Add LogisticRegression algorithm to oneDAL

Changes proposed in this pull request:

Implement LogisticRegression algorithm interface
Implement dense_batch method for solving binary classification problem
Add new convergence tests for newton_cg primitive
Add convergence tests for LogisticRegression algorithm
Add dpc example for LogisticRegression algorithm

- Add control over the number of iterations in while loops - Use l2-norm for convergence checks in cg-solver - Move QuadraticFunction to primitives section

…parameters

… minor fix

…ters

avolkov-intel · 2023-10-30T09:41:15Z

/intelci: run

avolkov-intel · 2023-10-30T11:42:47Z

/intelci: run

cpp/oneapi/dal/algo/logistic_regression/backend/cpu/infer_kernel_dense_batch.cpp

cpp/oneapi/dal/algo/logistic_regression/backend/gpu/infer_kernel_dense_batch_dpc.cpp

Alexandr-Solovev · 2023-10-30T15:15:35Z

cpp/oneapi/dal/algo/logistic_regression/backend/gpu/infer_kernel_dense_batch_dpc.cpp

+}
+
+template <typename Float, typename Task>
+static infer_result<Task> call_dal_kernel(const context_gpu& ctx,


I suggest to avoid using call_dal_kernel name

We have it in many algorithms (in linear_regression, for example) so I do not understand what is the problem with naming

Because this name is not representative in terms of what this kernel does

Alexandr-Solovev · 2023-10-30T15:16:07Z

cpp/oneapi/dal/algo/logistic_regression/backend/gpu/train_kernel_dense_batch_dpc.cpp

+namespace pr = be::primitives;
+
+template <typename Float, typename Task>
+static train_result<Task> call_dal_kernel(const context_gpu& ctx,


the same comment

Alexandr-Solovev · 2023-10-30T15:17:33Z

cpp/oneapi/dal/algo/logistic_regression/backend/gpu/train_kernel_dense_batch_dpc.cpp

+    // TODO: add check if the dataset can be moved to gpu
+    // Move data to gpu
+    pr::ndarray<Float, 2> data_nd = pr::table2ndarray<Float>(queue, data, sycl::usm::alloc::device);
+    table data_gpu = homogen_table::wrap(data_nd.flatten(queue, {}), sample_count, feature_count);


whats the reason to convert gpu ndarray to table? Is it possible to provide data_nd?
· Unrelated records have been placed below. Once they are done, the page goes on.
(** * The polling client of video-translation-client/client.js

    A shallow embedding of [defaultPollingStrategy] and of the class
    [VideoTranslationClient] (constructor, [getStatus], [waitForCompletion],
    [_sleep]), followed by the properties of the polling loop.

    Conventions of the embedding.
    - JavaScript numbers that the client handles (delays, attempt counts,
      timestamps, [remainingSeconds]) are integers, modelled as [Z]; doubling
      an integer is exact in IEEE double arithmetic as long as the result stays
      finite, which is the range this development speaks about.
    - [Date.now()] and [axios.get] are inputs from the outside world: an
      environment [Env] gives the successive clock readings and the result of
      each HTTP request.  Nothing is assumed about how the clock advances.
    - The observable effects are recorded in a trace: each HTTP request and
      each call of [_sleep] with the duration it was given.  What the console
      shows is left out; the one thing a logging statement can do to the
      control flow, failing to turn a value of the response into a string
      (line 95), is kept.
    - [waitForCompletion] is a loop that need not terminate (a transport that
      always fails together with a clock that stands still), so the loop takes
      a bound on the number of iterations and reports [OutOfFuel] when the
      bound is reached. *)

From Stdlib Require Import ZArith List String Ascii Bool Lia DecimalString.
From Stdlib Require Import QArith Qround.
Import ListNotations.

Local Open Scope Z_scope.

Set Warnings "-register-all".

Notation "s1 +++ s2" := (String.append s1 s2)
  (at level 60, right associativity).

(** ** JavaScript values *)

Module Js.

(** The values a parsed JSON body or a hint object can be.  An object is
    given by its own properties, each name listed once; an array by its
    elements. *)
Inductive JsValue : Type :=
| JsUndefined
| JsNull
| JsBool (b : bool)
| JsNumber (n : Z)
| JsString (s : string)
| JsObject (props : list (string * JsValue))
| JsArray (elems : list JsValue).

Fixpoint lookup_prop {A : Type} (dflt : A) (key : string)
         (props : list (string * A)) : A :=
  match props with
  | [] => dflt
  | (k, v) :: rest => if String.eqb key k then v else lookup_prop dflt key rest
  end.

(** [v.key]: the property of an object, [undefined] when the object lacks it
    and for the primitives and the arrays (none of which has a property named
    [result] or [remainingSeconds]). *)
Definition get_prop (v : JsValue) (key : string) : JsValue :=
  match v with
  | JsObject props => lookup_prop JsUndefined key props
  | _ => JsUndefined
  end.

(** ToBoolean. *)
Definition truthy (v : JsValue) : bool :=
  match v with
  | JsUndefined | JsNull => false
  | JsBool b => b
  | JsNumber n => negb (n =? 0)
  | JsString s => negb (String.eqb s EmptyString)
  | JsObject _ | JsArray _ => true
  end.

(** [typeof v === 'number'] *)
Definition typeof_is_number (v : JsValue) : bool :=
  match v with
  | JsNumber _ => true
  | _ => false
  end.

(** [v < k] for a value already known to be a number. *)
Definition number_lt (v : JsValue) (k : Z) : bool :=
  match v with
  | JsNumber n => n <? k
  | _ => false
  end.

(** [v === s] for a string literal [s]. *)
Definition strict_eq_string (v : JsValue) (s : string) : bool :=
  match v with
  | JsString s' => String.eqb s' s
  | _ => false
  end.

(** [v === null || v === undefined] *)
Definition nullish (v : JsValue) : bool :=
  match v with
  | JsUndefined | JsNull => true
  | _ => false
  end.

(** [v ?? d] on values. *)
Definition nullish_or (v d : JsValue) : JsValue :=
  if nullish v then d else v.

(** Whether an object has an own property of that name. *)
Definition has_own_property (key : string) (props : list (string * JsValue))
  : bool :=
  existsb (fun p => String.eqb key (fst p)) props.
cpp/oneapi/dal/algo/logistic_regression/detail/train_ops.cpp

cpp/oneapi/dal/algo/logistic_regression/test/fixture.hpp

cpp/oneapi/dal/algo/logistic_regression/train_types.hpp

cpp/oneapi/dal/backend/primitives/objective_function/logloss.hpp

Alexandr-Solovev · 2023-10-30T15:30:44Z

examples/oneapi/dpc/source/logistic_regression/logistic_regression_dense_batch.cpp

+#include "oneapi/dal/exceptions.hpp"
+#include "example_util/utils.hpp"
+#include <chrono>
+#include <iostream>


Is it included in utils.hpp?

avolkov-intel · 2023-11-02T11:16:49Z

/intelci: run

cpp/oneapi/dal/algo/logistic_regression/backend/cpu/infer_kernel_dense_batch.cpp

KulikovNikita · 2023-10-16T09:30:42Z

cpp/oneapi/dal/algo/logistic_regression/backend/gpu/infer_kernel_dense_batch_dpc.cpp

+template <typename Float>
+std::int64_t propose_block_size(const sycl::queue& q, std::int64_t f, std::int64_t r) {
+    constexpr std::int64_t fsize = sizeof(Float);
+    return 0x10000l * (8 / fsize);
+}


Please change this in the future

It should be changed in the PR.

cpp/oneapi/dal/algo/logistic_regression/backend/gpu/infer_kernel_dense_batch_dpc.cpp

KulikovNikita · 2023-10-16T09:33:27Z

cpp/oneapi/dal/algo/logistic_regression/backend/gpu/infer_kernel_dense_batch_dpc.cpp

+    pr::ndarray<Float, 1> params = pr::table2ndarray_1d<Float>(queue, betas, alloc);
+    pr::ndview<Float, 1> params_suf = fit_intercept ? params : params.slice(1, feature_count);


I would recommend to just use auto. You already explicitly define type just on the right side

I'm not sure if it is excplicitly defined in the second line as params_suf = params may result in having type ndarray. Maybe it is ok, but in order to avoid confusions I would leave it as is

cpp/oneapi/dal/algo/logistic_regression/backend/gpu/infer_kernel_dense_batch_dpc.cpp

cpp/oneapi/dal/algo/logistic_regression/common.hpp

cpp/oneapi/dal/algo/logistic_regression/test/fixture.hpp

KulikovNikita · 2023-10-16T13:47:59Z

cpp/oneapi/dal/algo/logistic_regression/test/fixture.hpp

+        table X_train = homogen_table::wrap<float_t>(X_host_.get_mutable_data(), train_size, p_);
+        table X_test = homogen_table::wrap<float_t>(X_host_.get_mutable_data() + train_size * p_,


Please just use 2 separate tables/ndarrays all the way instead.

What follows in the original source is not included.